Data provided:
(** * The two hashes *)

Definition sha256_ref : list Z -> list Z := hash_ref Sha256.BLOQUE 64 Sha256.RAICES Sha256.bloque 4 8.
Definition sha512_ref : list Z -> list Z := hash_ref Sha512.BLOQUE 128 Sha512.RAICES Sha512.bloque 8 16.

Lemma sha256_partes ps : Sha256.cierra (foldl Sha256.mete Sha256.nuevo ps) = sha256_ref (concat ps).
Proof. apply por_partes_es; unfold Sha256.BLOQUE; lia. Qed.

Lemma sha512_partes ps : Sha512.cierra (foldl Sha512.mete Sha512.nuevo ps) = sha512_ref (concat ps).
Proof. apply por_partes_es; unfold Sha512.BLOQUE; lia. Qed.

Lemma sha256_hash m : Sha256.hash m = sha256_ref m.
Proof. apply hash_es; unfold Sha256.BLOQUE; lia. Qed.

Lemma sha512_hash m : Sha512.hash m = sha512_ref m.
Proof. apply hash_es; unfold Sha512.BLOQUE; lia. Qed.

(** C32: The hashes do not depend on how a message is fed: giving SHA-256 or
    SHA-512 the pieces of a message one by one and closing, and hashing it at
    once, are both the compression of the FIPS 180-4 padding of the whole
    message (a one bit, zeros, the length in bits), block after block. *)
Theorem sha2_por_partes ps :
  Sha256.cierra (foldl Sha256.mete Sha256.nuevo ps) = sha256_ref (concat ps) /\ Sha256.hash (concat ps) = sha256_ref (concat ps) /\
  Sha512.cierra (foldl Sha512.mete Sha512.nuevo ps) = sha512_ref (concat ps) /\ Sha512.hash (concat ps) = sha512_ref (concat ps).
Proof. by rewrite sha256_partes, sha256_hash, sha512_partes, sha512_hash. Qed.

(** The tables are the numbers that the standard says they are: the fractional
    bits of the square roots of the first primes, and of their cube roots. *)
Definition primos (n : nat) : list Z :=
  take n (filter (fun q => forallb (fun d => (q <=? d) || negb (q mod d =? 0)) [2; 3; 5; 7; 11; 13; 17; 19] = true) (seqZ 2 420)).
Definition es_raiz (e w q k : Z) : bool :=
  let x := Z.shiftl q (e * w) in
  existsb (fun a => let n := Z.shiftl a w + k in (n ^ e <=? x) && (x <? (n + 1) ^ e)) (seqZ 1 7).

==

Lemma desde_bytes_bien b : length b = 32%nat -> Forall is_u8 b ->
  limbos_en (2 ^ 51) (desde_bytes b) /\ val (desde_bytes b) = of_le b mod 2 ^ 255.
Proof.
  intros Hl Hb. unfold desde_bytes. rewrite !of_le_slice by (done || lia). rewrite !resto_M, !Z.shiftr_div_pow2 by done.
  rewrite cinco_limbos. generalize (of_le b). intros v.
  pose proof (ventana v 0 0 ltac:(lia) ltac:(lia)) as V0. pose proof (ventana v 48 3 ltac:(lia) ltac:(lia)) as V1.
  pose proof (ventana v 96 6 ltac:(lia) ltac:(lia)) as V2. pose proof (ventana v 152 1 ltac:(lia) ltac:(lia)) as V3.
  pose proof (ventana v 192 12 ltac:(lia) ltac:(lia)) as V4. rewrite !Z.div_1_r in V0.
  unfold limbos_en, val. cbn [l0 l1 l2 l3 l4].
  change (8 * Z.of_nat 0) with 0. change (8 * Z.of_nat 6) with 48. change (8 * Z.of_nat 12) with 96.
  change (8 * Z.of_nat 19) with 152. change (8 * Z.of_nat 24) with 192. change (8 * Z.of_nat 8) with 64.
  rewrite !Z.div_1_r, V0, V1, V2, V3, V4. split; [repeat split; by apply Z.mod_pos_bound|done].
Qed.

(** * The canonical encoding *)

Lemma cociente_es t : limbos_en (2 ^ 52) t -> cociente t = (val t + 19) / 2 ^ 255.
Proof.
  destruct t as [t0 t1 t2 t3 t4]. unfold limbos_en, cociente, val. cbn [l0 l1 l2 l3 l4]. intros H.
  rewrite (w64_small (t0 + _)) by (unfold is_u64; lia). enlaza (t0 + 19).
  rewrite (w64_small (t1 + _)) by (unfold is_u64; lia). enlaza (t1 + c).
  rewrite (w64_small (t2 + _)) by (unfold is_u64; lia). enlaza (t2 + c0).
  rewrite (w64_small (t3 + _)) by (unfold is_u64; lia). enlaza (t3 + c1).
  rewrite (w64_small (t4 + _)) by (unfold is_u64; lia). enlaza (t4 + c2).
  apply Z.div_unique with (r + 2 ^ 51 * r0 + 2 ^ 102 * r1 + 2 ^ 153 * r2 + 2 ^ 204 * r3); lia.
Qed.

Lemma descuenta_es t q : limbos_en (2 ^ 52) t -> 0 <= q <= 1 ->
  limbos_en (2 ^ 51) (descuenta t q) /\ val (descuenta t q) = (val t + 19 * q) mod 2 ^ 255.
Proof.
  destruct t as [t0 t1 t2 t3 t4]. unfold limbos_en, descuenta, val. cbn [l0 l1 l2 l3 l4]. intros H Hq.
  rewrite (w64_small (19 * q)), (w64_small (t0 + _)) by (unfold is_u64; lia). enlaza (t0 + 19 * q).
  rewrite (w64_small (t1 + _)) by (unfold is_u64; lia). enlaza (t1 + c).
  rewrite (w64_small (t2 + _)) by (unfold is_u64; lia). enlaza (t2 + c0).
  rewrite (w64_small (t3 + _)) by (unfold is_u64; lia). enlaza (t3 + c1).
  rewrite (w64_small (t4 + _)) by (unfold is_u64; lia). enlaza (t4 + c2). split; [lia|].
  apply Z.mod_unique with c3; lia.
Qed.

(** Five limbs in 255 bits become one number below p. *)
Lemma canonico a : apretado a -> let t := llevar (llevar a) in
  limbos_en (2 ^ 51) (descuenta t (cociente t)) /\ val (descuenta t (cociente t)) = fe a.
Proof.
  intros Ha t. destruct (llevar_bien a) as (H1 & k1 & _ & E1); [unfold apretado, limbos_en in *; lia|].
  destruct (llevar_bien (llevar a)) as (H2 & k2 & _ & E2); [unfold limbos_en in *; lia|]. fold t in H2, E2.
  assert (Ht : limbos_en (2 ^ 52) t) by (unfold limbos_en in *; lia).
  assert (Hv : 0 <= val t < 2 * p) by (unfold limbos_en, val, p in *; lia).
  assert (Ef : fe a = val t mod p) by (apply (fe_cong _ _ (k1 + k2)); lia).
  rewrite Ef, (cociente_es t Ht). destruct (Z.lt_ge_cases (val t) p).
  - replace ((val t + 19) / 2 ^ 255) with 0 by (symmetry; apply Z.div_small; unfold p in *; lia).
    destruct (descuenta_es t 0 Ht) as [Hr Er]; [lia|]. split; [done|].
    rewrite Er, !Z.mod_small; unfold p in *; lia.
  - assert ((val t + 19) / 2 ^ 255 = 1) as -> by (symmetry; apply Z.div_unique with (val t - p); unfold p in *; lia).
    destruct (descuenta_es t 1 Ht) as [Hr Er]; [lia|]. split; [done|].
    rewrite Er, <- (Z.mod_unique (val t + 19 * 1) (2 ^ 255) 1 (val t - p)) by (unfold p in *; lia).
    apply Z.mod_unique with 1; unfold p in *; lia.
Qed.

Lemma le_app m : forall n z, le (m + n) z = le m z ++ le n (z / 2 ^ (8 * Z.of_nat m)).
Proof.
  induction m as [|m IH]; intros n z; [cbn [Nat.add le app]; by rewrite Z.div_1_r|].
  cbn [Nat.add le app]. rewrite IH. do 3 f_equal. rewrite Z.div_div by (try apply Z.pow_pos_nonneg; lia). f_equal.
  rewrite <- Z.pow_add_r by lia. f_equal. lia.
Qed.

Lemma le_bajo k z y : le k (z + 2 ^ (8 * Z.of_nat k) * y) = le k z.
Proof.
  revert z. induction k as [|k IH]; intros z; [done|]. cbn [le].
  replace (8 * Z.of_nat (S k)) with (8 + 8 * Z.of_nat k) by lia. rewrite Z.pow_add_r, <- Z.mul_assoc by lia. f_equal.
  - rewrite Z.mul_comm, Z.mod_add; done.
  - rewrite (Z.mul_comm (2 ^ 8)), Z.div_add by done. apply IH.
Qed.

==

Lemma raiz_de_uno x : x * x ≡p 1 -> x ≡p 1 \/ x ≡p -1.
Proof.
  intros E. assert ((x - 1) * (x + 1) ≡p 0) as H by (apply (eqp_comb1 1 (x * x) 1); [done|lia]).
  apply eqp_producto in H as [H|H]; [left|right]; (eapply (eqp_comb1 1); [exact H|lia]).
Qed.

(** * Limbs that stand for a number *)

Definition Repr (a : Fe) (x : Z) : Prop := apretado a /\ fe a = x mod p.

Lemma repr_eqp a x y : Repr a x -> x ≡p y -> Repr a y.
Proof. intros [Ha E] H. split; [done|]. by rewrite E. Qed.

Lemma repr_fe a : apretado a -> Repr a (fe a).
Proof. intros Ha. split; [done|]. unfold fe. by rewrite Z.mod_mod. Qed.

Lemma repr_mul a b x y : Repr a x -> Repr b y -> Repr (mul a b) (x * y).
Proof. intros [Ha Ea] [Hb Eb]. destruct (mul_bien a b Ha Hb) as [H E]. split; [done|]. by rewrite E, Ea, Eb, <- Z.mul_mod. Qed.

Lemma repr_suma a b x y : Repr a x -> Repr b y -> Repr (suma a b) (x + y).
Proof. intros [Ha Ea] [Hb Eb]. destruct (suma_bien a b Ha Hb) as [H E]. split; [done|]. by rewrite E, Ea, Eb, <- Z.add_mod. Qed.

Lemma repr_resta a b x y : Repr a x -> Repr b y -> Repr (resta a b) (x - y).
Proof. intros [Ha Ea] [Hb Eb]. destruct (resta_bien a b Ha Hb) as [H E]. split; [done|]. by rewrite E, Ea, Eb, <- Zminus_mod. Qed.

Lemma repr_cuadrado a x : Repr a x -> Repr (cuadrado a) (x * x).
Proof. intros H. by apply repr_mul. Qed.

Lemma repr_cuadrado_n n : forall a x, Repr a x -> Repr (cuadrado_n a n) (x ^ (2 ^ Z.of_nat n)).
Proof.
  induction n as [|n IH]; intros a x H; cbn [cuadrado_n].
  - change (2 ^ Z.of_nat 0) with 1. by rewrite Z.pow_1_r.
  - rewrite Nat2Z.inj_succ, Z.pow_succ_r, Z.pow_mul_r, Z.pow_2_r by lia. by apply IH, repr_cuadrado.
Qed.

Work item:
With no other words, report how many lines in the entries hold the string "split".

Solution to the problem:
9